Benjamin Teixeira pelo espírito Eugênia.
O Evangelho lhe inflama o coração devoto. Gostaria de se entregar ao martírio da cruz, pelo Mestre, se assim fora possível. O flagício do Cristo cósmico, porém, segue, ad continuum, na alma de todas as criaturas, no longo e laborioso parto evolutivo das consciências, para o plano divino do amor incondicional.
Se prestar atenção, prezado amigo, notará que a cruz representa posição de conflito em diversos pontos de vista. Do céu contra a terra (o corpo do Cristo jaz suspenso entre os dois), do lado direito contra o esquerdo (as mãos que sustentam o corpo do Senhor), o bom e o mau ladrões que O ladeiam, assim como o cinismo dos homens que lhe lançam a sorte à túnica inconsútil, contra a Supremacia Impassível do Deus-Testemunha acima de todos.
Você, amigo, na condição humana, também vive aturdido entre vários pares de opostos, e somente encontrará a ressurreição da harmonização de todos os pólos, quando encontrar a transcendência, a síntese, a justaposição harmônica ou a inteira superação da dicotomia dos contrários.
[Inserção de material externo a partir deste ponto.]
(** [ngx_utf8_length] passes the length of the whole string, not of its rest,
    to [ngx_utf8_decode]: an ASCII text with a truncated two-byte sequence behind
    it makes it read past the end of the string. *)
Theorem utf8_length_overreads s b :
  s <> [] -> Forall (fun c => 0 <= c < 128) s -> 194 <= b < 224 -> blen s < 2 ^ 63 ->
  Utf8.ngx_utf8_length (s ++ [b]) 0 (length (s ++ [b])) = Undef OutOfBounds.
Proof.
  unfold blen. intros Hne Hs Hb Hl. unfold Utf8.ngx_utf8_length. rewrite length_app. cbn [length].
  replace (S (length s + 1)) with (length s + 2)%nat by lia.
  pose proof (Utf8Facts.length_loop_ascii s [] [b] 2 1 (Z.of_nat (length s + 1)) 0 Hs) as H. cbn [app length Nat.add] in H.
  cbn [Nat.add]. rewrite H. clear H. cbn [Utf8.length_loop].
  destruct (Nat.ltb_spec (length s) (length s + 1)); [|lia].
  assert (Hr : rd (s ++ [b]) (length s) = Ok b) by (apply rd_lookup; by rewrite lookup_app_r, Nat.sub_diag by lia).
  rewrite Hr, obind_Ok. destruct (Z.ltb_spec b 128); [lia|].
  assert (0 < length s)%nat by (destruct s; [done|simpl; lia]).
  assert (Hu : u64 (Z.of_nat (length s + 1) - 1) = Z.of_nat (length s)) by (unfold u64; rewrite uwrap_small; lia).
  unfold Utf8.ngx_utf8_decode. rewrite Hr, obind_Ok, Hu. cbv zeta.
  destruct (Z.leb_spec 240 b); [lia|]. destruct (Z.leb_spec 224 b); [lia|]. destruct (Z.leb_spec 194 b); [|lia].
  destruct (Z.ltb_spec (Z.of_nat (length s)) (Z.of_nat 1)); [lia|].
  cbn [Utf8.tail_loop]. assert (Ho : rd (s ++ [b]) (S (length s)) = Undef OutOfBounds).
  { unfold rd. rewrite lookup_ge_None_2; [done|]. rewrite length_app. simpl. lia. }
  by rewrite Ho.
Qed.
Esse é o grande drama da modernidade, o desafio que se antepõe ao cristão dos tempos atuais.
Não mais negar a matéria para viver o espírito, mas, muito pelo contrário, saber dosar as duas realidades, para se apor suspenso, entre as duas, qual o Cristo no madeiro infamante, compreendendo que ambas constituem caminhos para o crescimento espiritual e a sacralização do ser.
Não mais lutar para estar do lado do bem ou do mal, mas procurar extrair a lição que subjaz a cada experiência, cônscio de que não terá forças nem recursos para suplantar de todo a falibilidade que lhe caracteriza a condição humana e mergulhar de imediato na perfeição.
Não mais se buscar uma imagem pueril do Deus sempre bom, na versão complacente e viciosa do pai que atende a todos os caprichos dos filhos infantes, mas construir o conceito lúcido do Deus Justiça e Sabedoria absolutos, que sobrepaira todas as especulações e dramas humanos, impassível aos apelos inconscientes, mas invariavelmente presente e misericordioso, como o Pai que se fazia visível nos três amigos em meio à turba louca aos pés de Jesus: sua mãe, Madalena e João.
Saia, amigo, de uma vez por todas, da concepção primária de um universo maniqueísta, de verdades prontas a serem impostas sumariamente ao mundo do caos. Aprenda a viver com a complexidade, a incerteza e a ambigüidade, assim como fez Jesus, aparentemente derrotado na cruz, tanto para a perspectiva do mundo, quanto para a de seus seguidores. Viva, plenamente, sua contradição, sua dúvida e sua dor, mas não para a elas se render ou para conivir com o mal, e sim para aceitar a realidade como ela é e, sem iludir-se quanto aos fatos, nem se deixar absorver por presunções de superioridade, poder, de fato, transcender a tudo, transcendendo-se.
Isso é Evangelho hoje, o grande desafio. Não mais a pregação pura e simples de verdades acabadas e indiscutíveis, mas a busca de caminhos suspensos, indefinidos e muita vez desesperadores, na construção de realidades novas, insuspeitadas, surpreendentes, atordoantes, qual o Cristo agonizante na cruz que chega a exclamar, didaticamente: Pai, Pai, por que me abandonaste. Seu Eu divino, sua consciência e sua alma, de fato, podem e deverão padecer terrível suplício, mas, ao final, se houver persistido na proposta sincera de ser inteiramente autêntico consigo mesmo e, concomitantemente, não desistir de seu ideal mais nobre, esteja certo: a ressurreição de vida eterna, para um estágio mais alto de consciência, de percepção, vivência, sabedoria e amor ser-lhe-ão uma divina e magnífica fatalidade.